Task objective: The required answer is every line of the data containing the word "Definition".
########
(** * The compile / diagnose / repair agents of mcpserver-simplicity

    A shallow embedding of [agent_autofix.py] and [agent_claude.py]: the
    rule-based source rewriters, the diagnostic extraction, the two retry
    controllers, the delegated fix engine and the batch loops of [main].

    Conventions.
    - A Python [str] is a list of Unicode code points.
    - [print] writes to the console only; the expressions a [print]
      evaluates are kept where they can raise.
    - The MCP session, the reasoning service and the file system are
      external: they are functions on an abstract [World].  [json.loads],
      the Unicode table behind [\w] and [str()] of a decoded JSON value
      are library code and are taken as parameters. *)

From Stdlib Require Import String Ascii Bool Arith NArith ZArith QArith Lia List.
Import ListNotations.
Close Scope Q_scope.

(* ================================================================== *)
(** ** Python strings *)
(* ================================================================== *)

Module Py.

Definition char := N.
Definition str := list char.

(** An ASCII literal of the source, as code points. *)
Definition lit (s : string) : str := map N_of_ascii (list_ascii_of_string s).

Definition nl : char := 10%N.
Definition dquote : char := 34%N.

(** [str.isspace] on one code point, which is also the class [\s] of
    [re] on a [str] pattern and what [str.strip()] removes. *)
Definition is_space (c : char) : bool :=
  ((9 <=? c) && (c <=? 13) || (28 <=? c) && (c <=? 32)
   || (c =? 133) || (c =? 160) || (c =? 5760)
   || (8192 <=? c) && (c <=? 8202)
   || (c =? 8232) || (c =? 8233) || (c =? 8239) || (c =? 8287)
   || (c =? 12288))%N.

Fixpoint str_eqb (a b : str) : bool :=
  match a, b with
  | [], [] => true
  | x :: a', y :: b' => N.eqb x y && str_eqb a' b'
  | _, _ => false
  end.

(** [s.startswith(p)] *)
Fixpoint startswith (p s : str) : bool :=
  match p, s with
  | [], _ => true
  | _ :: _, [] => false
  | a :: p', b :: s' => N.eqb a b && startswith p' s'
  end.

(** [p in s] *)
Fixpoint contains (p s : str) : bool :=
  match s with
  | [] => startswith p []
  | _ :: s' => startswith p s || contains p s'
  end.

Fixpoint find_from (p s : str) (i : Z) : Z :=
  match s with
  | [] => if startswith p [] then i else (-1)%Z
  | _ :: s' => if startswith p s then i else find_from p s' (i + 1)%Z
  end.

(** [s.find(p)]: the first index of [p], or -1. *)
Definition find (p s : str) : Z := find_from p s 0%Z.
########
Exercise output:
Definition char := N.
Definition str := list char.
Definition lit (s : string) : str := map N_of_ascii (list_ascii_of_string s).
Definition nl : char := 10%N.
Definition dquote : char := 34%N.
Definition is_space (c : char) : bool :=
Definition find (p s : str) : Z := find_from p s 0%Z.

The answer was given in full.